We’ve already tested an aggressively priced Panasonic LED model (the L37E5) and a passive 3D Panasonic LED model (the L42ET5). Plus for the first time we know Panasonic is bringing in truly big-screen LED models, all the way up to a home cinema-friendly 55in. 

Design
And then there’s the Panasonic L42WT50. This 42in TV, perched glamorously on our test benches this very moment, belongs to Panasonic’s new flagship LED range. And it’s fair to say that it well and truly lives up to this elevated status in terms of both its looks and its features.

Aesthetically it’s a bolt from the blue. Gone are Panasonic’s traditionally rather dull, or at least conservative, looks. In is a stunningly slim bezel that looks for all the world like something you’d expect to (barely) see wrapped round one of Samsung or LG’s most stylish TV efforts.
Panasonic L42WT50
What little there is of the bezel is very attractive too, its main centimetre or so of blackness offset beautifully by a silver outer trim and, along the bottom edge, a cutely illuminated Panasonic logo. Wrapping things up perfectly is a startlingly bold ‘boomerang’ stand design.

Connections
Once you’ve recovered from the shock of seeing Panasonic go design crazy, you’ll find that it has plenty of jacks to keep high-end users happy. These begin with the inevitable four HDMIs – all built, of course, to the 3D-friendly v1.4 standard.

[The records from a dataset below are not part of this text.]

Definition LookupVault (ctx : DDContext) : COutPoint -> Coin -> VaultLookupResult :=
  LookupCanonicalVault (consensus (vc ctx)) (ContextTransactionLookup ctx).
(** The loop of [CheckCanonicalVaultInputs]; [inl] is the error. *)
Fixpoint vault_inputs (ctx : DDContext) (ins : list CTxIn) (spends_vault : bool) : string + bool :=
  match ins with
  | [] => inr spends_vault
  | input :: ins =>
      match GetCoinAt ctx (prevout input) with
      | None => vault_inputs ctx ins spends_vault
      | Some coin =>
          match LookupVault ctx (prevout input) coin with
          | NOT_READY error => inl error
          | VAULT _ => vault_inputs ctx ins true
          | NOT_VAULT => vault_inputs ctx ins spends_vault
          end
      end
  end.
Definition CheckCanonicalVaultInputs (tx : CTransaction) (ctx : DDContext) : string + bool :=
  if negb (has_coins ctx) then inl "DigiDollar state not ready: UTXO view unavailable"%string
  else vault_inputs ctx (vin tx) false.

Definition ReadCanonicalTokenAmount (outpoint : COutPoint) (coin : Coin) (ctx : DDContext) : dd_result Z :=
  if Coins.nHeight coin =? MEMPOOL_HEIGHT then DDInvalid "dd-input-amounts-unknown"
  else if negb (CoinHeightMayCreateDigiDollar (Coins.nHeight coin) (vc ctx)) || fCoinBase coin then
    DDInvalid "dd-input-before-activation"
  else
    let lookup := ContextTransactionLookup ctx in
    let not_ready := DDError "DigiDollar state not ready: restore token creating transaction" in
    match lookup (op_hash outpoint) (Coins.nHeight coin) with
    | None => not_ready
    | Some creating =>
        if negb (bool_decide (GetHash creating = op_hash outpoint)) then not_ready
        else
          match vout creating !! Z.to_nat (op_n outpoint) with
          | None => not_ready
          | Some o =>
              if negb (bool_decide (o = out coin)) then not_ready
              else
                match ExtractDDAmountFromBlockDb lookup outpoint (Coins.nHeight coin) with
                | Some amount => DDOk amount
                | None => DDInvalid "dd-input-amounts-unknown"
                end
          end
    end.

Definition below_activation (ctx : DDContext) (coin : Coin) : bool :=
  let activation_height := EarliestDigiDollarActivationHeight (vc ctx) in
  (0 <? activation_height) && (Coins.nHeight coin <? u32 activation_height).
(** The loop below the Thaw Day height. *)
Fixpoint spends_collateral (node : NodeState) (ctx : DDContext) (ins : list CTxIn) : bool :=
  match ins with
  | [] => false
  | txin :: ins =>
      match GetCoinAt ctx (prevout txin) with
      | None => spends_collateral node ctx ins
      | Some coin =>
          if below_activation ctx coin then spends_collateral node ctx ins
          else
            match LookupPreviousTransaction node ctx (prevout txin) (Coins.nHeight coin) with
            | Some prev_tx =>
                if IsMintCollateralOutput prev_tx (op_n (prevout txin)) then true else spends_collateral node ctx ins
            | None => spends_collateral node ctx ins
            end
      end
  end.
Definition SpendsDigiDollarCollateralVault (node : NodeState) (tx : CTransaction) (ctx : DDContext) : bool :=
  if canonical ctx then
    match CheckCanonicalVaultInputs tx ctx with inl _ => true | inr spends => spends end
  else if negb (has_coins ctx) then false
  else spends_collateral node ctx (vin tx).
Definition RequiresDigiDollarValidation (node : NodeState) (tx : CTransaction) (ctx : DDContext) : bool :=
  HasDigiDollarMarker (tx_nVersion tx) || SpendsDigiDollarCollateralVault node tx ctx.

(** ** Mints *)

Section Validators.
(** [XOnlyPubKey::IsFullyValid], and [CreateCollateralP2TR] for the amount, the lock height
    and the owner's key, with the NUMS internal key and the 15 oracle keys. *)
Variable IsFullyValid : list Z -> bool.
Variable CreateCollateralP2TR : Z -> Z -> list Z -> list Z.
Variable node : NodeState.

(** [Solver] finds WITNESS_V1_TAPROOT exactly where [IsCanonicalP2TROutput] does. *)
Definition ValidateCollateralOutput (output : CTxOut) : dd_result unit :=
  if negb (IsCanonicalTaproot (scriptPubKey output)) then DDInvalid "bad-collateral-script"
  else if nValue output <? 546 then DDInvalid "collateral-dust"
  else DDOk tt.
Definition ValidateDDOutput (output : CTxOut) : dd_result unit :=
  if negb (nValue output =? 0) then DDInvalid "dd-output-value"
  else if negb (IsCanonicalTaproot (scriptPubKey output)) then DDInvalid "bad-dd-script"
  else DDOk tt.

(** The local variables of the loop over the outputs. *)
Record MintScan := mkMintScan {
  totalDD : Z;
  totalCollateral : Z;
  hasCollateralOutput : bool;
  hasDDOutput : bool;
  ddOutputCount : Z;
  collateralOutputCount : Z;
  ddOpReturnCount : Z;
  lockTime : Z;
  claimedLockTier : Z;
  claimedTierLockBlocks : Z;
  ownerXOnlyPubKeyData : list Z;
  hasOwnerPubKey : bool;
  actualCollateralScript : list Z
}.
Definition newMintScan : MintScan := mkMintScan 0 0 false false 0 0 0 0 (-1) (-1) [] false [].

(** The first check: amounts in zero-value outputs. *)
Fixpoint early_amounts (ctx : DDContext) (outs : list CTxOut) : dd_result unit :=
  match outs with
  | [] => DDOk tt
  | output :: outs =>
      match (if nValue output =? 0 then ExtractDDAmount (scriptPubKey output) else None) with
      | None => early_amounts ctx outs
      | Some ddAmt =>
          if negb (ValidateMintAmount ddAmt (ddParams (vc ctx)) (height_of ctx)) ||
             negb (ValidateOutputAmount ddAmt (ddParams (vc ctx))) then DDInvalid "bad-dd-mint-amount"
          else early_amounts ctx outs
      end
  end.
(** The checks of volatility. *)
Definition mint_volatility (ctx : DDContext) : dd_result unit :=
  if negb (canonical ctx) && ShouldFreezeMinting (monitor node) then DDInvalid "minting-frozen-volatility"
  else if negb (canonical ctx) && ShouldFreezeAll (monitor node) then DDInvalid "all-operations-frozen"
  else if canonical ctx then
    let mismatch := DDError "DigiDollar volatility state not ready: candidate reference is unavailable or mismatched" in
    let r := mintReference ctx in
    match candidateParent (vc ctx) with
    | None => mismatch
    | Some (hash, height) =>
        if negb (height =? height_of ctx - 1) || negb (candidate_height r =? height_of ctx) ||
           negb (bool_decide (parent_hash r = hash)) ||
           negb (bool_decide (genesis_hash r = hashGenesisBlock (vc ctx))) then mismatch
        else
          let status := EvaluateMintPrice (oraclePriceMicroUSD (vc ctx)) r in
          if negb (status_ready status) then
            DDError (if bool_decide (Volatility.error r = ""%string) then "DigiDollar volatility state not ready"%string
                     else Volatility.error r)
          else if restricted status then DDInvalid "minting-volatility-pause"
          else DDOk tt
    end
  else DDOk tt.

But the set is also distinguished by its provision of three USBs, an SD card slot, Bluetooth support for keyboards and headphones or external speakers (though you can’t deliver files from Bluetooth  devices to the TV), a LAN port for wired connection to a router or DLNA PC, and finally built-in Wi-Fi.

Looking at some of these connections in more detail, the USBs can play a very satisfying range of video, music and photo files – as well as allowing you to record to USB HDD from the set’s two (Freeview and Freesat) integrated HD tuners. The SD card slot also permits recording, and will play back the same file types as the USB ports.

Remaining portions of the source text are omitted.